Beginning in late November 2004, Mooney worked without restrictions. From March 12, 2005 through May 25, 2006, she was "placed on a restriction of working no more than 40 hours per week."

On May 30, 2006, Mooney was informed that the County was no longer able to accommodate her work restriction, and, consequently, she was not cleared to work.

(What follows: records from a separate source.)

Record PersistentSession := mkPersistentSession {
  ClientID : string;
  CleanSession : bool;
  Connected : bool;
  CreatedAt : Time;
  LastActivity : Time;
  ExpiryInterval : Duration;
  Subscriptions : gmap string Z;
  PacketIDCounter : Z;
  InflightQoS1 : gmap Z InflightMessage;
  InflightQoS2 : gmap Z InflightMessage;
  MessageQueue : list QueuedMessage;
  Session_Will : option WillMessage;
}.

Record Config := mkConfig {
  MaxOfflineMessages : Z;
  MessageExpiryInterval : Duration;
  DefaultSessionExpiry : Duration;
  RetryInterval : Duration;
  MaxRetryAttempts : Z;
  CleanupInterval : Duration;
  MaxInflightMessages : Z;
}.

Definition DefaultConfig : Config :=
  mkConfig 10000 (24 * Hour) (24 * Hour) (30 * Second) 3 (5 * Minute) 100.

(** Field updates. *)
Definition touch (connected : bool) (now : Time) (s : PersistentSession) : PersistentSession :=
  mkPersistentSession (ClientID s) (CleanSession s) connected (CreatedAt s) now (ExpiryInterval s)
    (Subscriptions s) (PacketIDCounter s) (InflightQoS1 s) (InflightQoS2 s) (MessageQueue s)
    (Session_Will s).
Definition with_expiry (e : Duration) (s : PersistentSession) : PersistentSession :=
  mkPersistentSession (ClientID s) (CleanSession s) (Connected s) (CreatedAt s) (LastActivity s) e
    (Subscriptions s) (PacketIDCounter s) (InflightQoS1 s) (InflightQoS2 s) (MessageQueue s)
    (Session_Will s).
Definition with_subs (subs : gmap string Z) (s : PersistentSession) : PersistentSession :=
  mkPersistentSession (ClientID s) (CleanSession s) (Connected s) (CreatedAt s) (LastActivity s)
    (ExpiryInterval s) subs (PacketIDCounter s) (InflightQoS1 s) (InflightQoS2 s) (MessageQueue s)
    (Session_Will s).
Definition with_counter (c : Z) (s : PersistentSession) : PersistentSession :=
  mkPersistentSession (ClientID s) (CleanSession s) (Connected s) (CreatedAt s) (LastActivity s)
    (ExpiryInterval s) (Subscriptions s) c (InflightQoS1 s) (InflightQoS2 s) (MessageQueue s)
    (Session_Will s).
Definition with_queue (q : list QueuedMessage) (s : PersistentSession) : PersistentSession :=
  mkPersistentSession (ClientID s) (CleanSession s) (Connected s) (CreatedAt s) (LastActivity s)
    (ExpiryInterval s) (Subscriptions s) (PacketIDCounter s) (InflightQoS1 s) (InflightQoS2 s) q
    (Session_Will s).
Definition with_will (w : option WillMessage) (s : PersistentSession) : PersistentSession :=
  mkPersistentSession (ClientID s) (CleanSession s) (Connected s) (CreatedAt s) (LastActivity s)
    (ExpiryInterval s) (Subscriptions s) (PacketIDCounter s) (InflightQoS1 s) (InflightQoS2 s)
    (MessageQueue s) w.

On June 16, Mooney requested "an immediate ADA [(Americans with Disabilities Act of 1990 (42 U.S.C. § 12101 et seq.))] meeting." An interactive meeting was held on June 22. In July, Mooney was "given a job assignment performing clerical duties."

In October 2006, Mooney was examined by Arthur Leupold, M.D., who was "the Workers' Compensation Orthopaedic Agreed Medical Examiner." On January 3, 2007, the County received notice of the following permanent work restrictions for Mooney: "Based on an ME report of Dr. Leupold dated 10/24/06, Ms. Mooney is: precluded from heavy lifting and repeated bending or stooping." On January 4, the County's human resources administrative manager told Mooney that the County could not accommodate Mooney's permanent work restrictions within her classification of deputy juvenile correctional officer II. Mooney was told she was not to return to work until a final decision was made by "Executive Management regarding accommodation of her permanent work restrictions."

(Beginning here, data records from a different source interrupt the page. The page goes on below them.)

(* ===== verification/Offline.v ===== *)
(** * Offline: messages for disconnected clients (pkg/persistent/offline.go)

    The offline manager queues published messages for the disconnected persistent sessions
    with a matching subscription, and hands the queue to a callback when the client is
    back.  Both operations take session locks; an operation called by a goroutine that
    already holds one of them waits for ever ([Blocks]). *)

From S2P Require Import Prelude GoLib TopicMatch KVStore Will Persistent.
Local Open Scope emqx_scope.
Local Open Scope Z_scope.

(** A delivery callback works on the state [W] of its owner and may fail. *)
Definition MessageDeliveryCallback (W E : Type) : Type :=
  string → string → list byte → Z → bool → W → option E * W.

(** [deliveryCallbacks]; the session manager it points to is passed separately. *)
Record OfflineMessageManager (W E : Type) := mkOfflineMessageManager {
  deliveryCallbacks : gmap string (MessageDeliveryCallback W E);
}.
Arguments mkOfflineMessageManager {_ _} _.
Arguments deliveryCallbacks {_ _} _.

Inductive DeliverError (E : Type) :=
  | NoCallback (clientID : string)
  | DeliverNoSession (clientID : string)
  | NotConnected (clientID : string)
  | CallbackFailed (e : E).
Arguments NoCallback {_} _.
Arguments DeliverNoSession {_} _.
Arguments NotConnected {_} _.
Arguments CallbackFailed {_} _.

Record OfflineStats := mkOfflineStats {
  MessageCount : Z;
  TotalBytes : Z;
  ExpiredCount : Z;
  OldestMessage : option Time;
  Stats_LastActivity : Time;
}.

Section Offline.
Context {S Data : Type} `{KVStore S Data, SessionCodec Data}.
Context {W E : Type}.
Implicit Types (sm : SessionManager S) (omm : OfflineMessageManager W E).

Definition NewOfflineMessageManager : OfflineMessageManager W E := mkOfflineMessageManager ∅.

Definition SetDeliveryCallback omm (clientID : string) (callback : MessageDeliveryCallback W E)
    : OfflineMessageManager W E :=
  mkOfflineMessageManager (<[clientID := callback]> (deliveryCallbacks omm)).

Definition RemoveDeliveryCallback omm (clientID : string) : OfflineMessageManager W E :=
  mkOfflineMessageManager (delete clientID (deliveryCallbacks omm)).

Thereafter, Mooney "periodically attended ADA meetings" with the County's administrative manager, Sheetal Chavis. The County engaged in an interactive meeting with Mooney on February 5, 2007. On February 22, a request for assistance was sent out to the "HR Leadership Forum" on behalf of Mooney, which enabled all of the County's agencies to view her qualifications and compare them with the qualifications required for open positions. One of the County's departments expressed interest in Mooney, but other candidates were selected for its open positions.

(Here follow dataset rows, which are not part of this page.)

(** Decoding the packet built for a message gives the message as it is to be received. *)
Lemma buildPacket_received s m :
  0 ≤ P_QoS m →
  mkDecoded (P_QoS m) (Pk_Retain (buildPacket s m)) (Pk_TopicName (buildPacket s m))
    (if 0 <? P_QoS m then Some (Pk_PacketID (buildPacket s m)) else None)
    (if GetProtocolVersion s =? 5 then properties_of (buildPacket s m) else [])
    (Pk_Payload (buildPacket s m)) = as_received s m.
Proof.
  intros Hq. rewrite properties_of_buildPacket. unfold as_received, GetProtocolVersion. cbn -[Z.ltb Z.eqb].
  f_equal.
  - destruct (Z.ltb_spec 0 (P_QoS m)); case_decide; (done || lia).
  - destruct (Z.eqb_spec (protocolVersion s) 0) as [->|]; [done|].
    destruct (Z.eqb_spec (protocolVersion s) 5); by case_decide.
Qed.

Lemma decode_stream_encoded s ms fuel :
  Forall message_fits ms → (length ms ≤ fuel)%nat →
  decode_stream fuel (GetProtocolVersion s)
    (concat ((λ m, encodePublishPacket (buildPacket s m) (P_QoS m)) <$> ms)) =
  Some (as_received s <$> ms).
Proof.
  revert fuel. induction ms as [|m ms IH]; intros fuel Hm Hf; [by destruct fuel|].
  apply Forall_cons in Hm as [Hm Hms]. destruct fuel as [|fuel]; [simpl in Hf; lia|].
  rewrite !fmap_cons. cbn [concat].
  pose proof (decode_encodePublishPacket (buildPacket s m) (P_QoS m) (concat
    ((λ m, encodePublishPacket (buildPacket s m) (P_QoS m)) <$> ms))
    (message_packet_fits s m Hm)) as Hd.
  destruct (encodePublishPacket (buildPacket s m) (P_QoS m) ++ _) as [|b bs] eqn:Eb;
    [done|]. cbn [decode_stream].
  change (Pk_ProtocolVersion (buildPacket s m)) with (GetProtocolVersion s) in Hd.
  rewrite Hd. simpl. rewrite IH by (simpl in Hf; done || lia). simpl. do 2 f_equal.
  apply buildPacket_received, (fits_qos _ Hm).
Qed.
(** C25. The authentication chain: an enabled chain with authenticators accepts credentials if
    and only if the first authenticator that decides (is enabled and does not ignore or
    err) accepts them, or none decides and both user name and password are empty; it never
    answers "ignore" or "error", so that everything else is refused.  A disabled chain
    ignores and an empty chain accepts. *)
Theorem AuthChain_Authenticate_spec ac u p :
  (chain_enabled ac = false → AuthChain_Authenticate ac u p = AuthIgnore) ∧
  (chain_enabled ac = true → authenticators ac = [] → AuthChain_Authenticate ac u p = AuthSuccess) ∧
  (chain_enabled ac = true → authenticators ac ≠ [] →
     (AuthChain_Authenticate ac u p = AuthSuccess ∨ AuthChain_Authenticate ac u p = AuthFailure) ∧
     (AuthChain_Authenticate ac u p = AuthSuccess ↔
        (∃ pre a post, authenticators ac = pre ++ a :: post ∧ Forall (undecided u p) pre ∧
           decides u p a AuthSuccess) ∨
        (Forall (undecided u p) (authenticators ac) ∧ u = "" ∧ p = ""))).
Proof.
  unfold AuthChain_Authenticate. split_and!; [by intros ->|by intros -> ->|].
  intros -> Hne. destruct (authenticators ac) as [|a0 auths0] eqn:Ea; [done|]. simpl negb.
  cbn [length Nat.eqb]. rewrite <-Ea. destruct (first_deciding u p (authenticators ac))
    as [Hu|(pre & a & post & r & Heq & Hpre & Ha)].
  - rewrite (chainLoop_undecided _ _ _ Hu). split; [case_match; eauto|].
    destruct ((u =s "") && (p =s "")) eqn:Eup; split; bool_prop; [eauto|done|done|].
    intros [(pre & a & post & Heq & _ & Hd)|(_ & -> & ->)]; [|done].
    rewrite Heq in Hu. apply Forall_app in Hu as [_ [Hu _]%Forall_cons]. by destruct (Hu _ Hd).
  - rewrite Heq, (chainLoop_decided _ _ _ _ _ _ Hpre Ha). destruct Ha as (He & Hr & Hor).
    split; [destruct Hor; eauto|]. split.
    + intros ->. left. exists pre, a, post. by split_and!; eauto.
    + intros [(pre' & a' & post' & Heq' & Hpre' & Ha')|(Hu & _)].
      * assert (chainLoop (pre' ++ a' :: post') u p = Some AuthSuccess) as Hs
          by by apply chainLoop_decided.
        rewrite <-Heq', (chainLoop_decided u p pre a post r) in Hs; [congruence|done|].
        by split_and!.
      * apply Forall_app in Hu as [_ [Hu _]%Forall_cons]. by destruct (Hu r).
Qed.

On May 1, 2007, Mooney filed an application for disability retirement with Orange County Employees Retirement System (OCERS), wherein she alleged that her disability prevented her from meeting the minimum physical qualification standard for her classification of deputy juvenile correctional officer II. Mooney stated in a declaration that she applied to OCERS for disability retirement "[d]ue to [her] need for income." The County did not volunteer to assist her in that effort. Mooney asked Chavis for assistance but was told the County "would not apply and it would be a 'long process.'" During the disability retirement application process, Mooney continued to engage in the interactive process with Chavis, and the County continued to seek a reasonable accommodation for Mooney. An interactive meeting was held on September 14, 2007, at which time Mooney stated she would not be willing to take any position unless it allowed her to keep her sworn status and safety retirement benefits. At each subsequent interactive meeting with the County, Mooney reiterated her unwillingness to accept a position that would not allow her to keep her sworn status and safety retirement benefits.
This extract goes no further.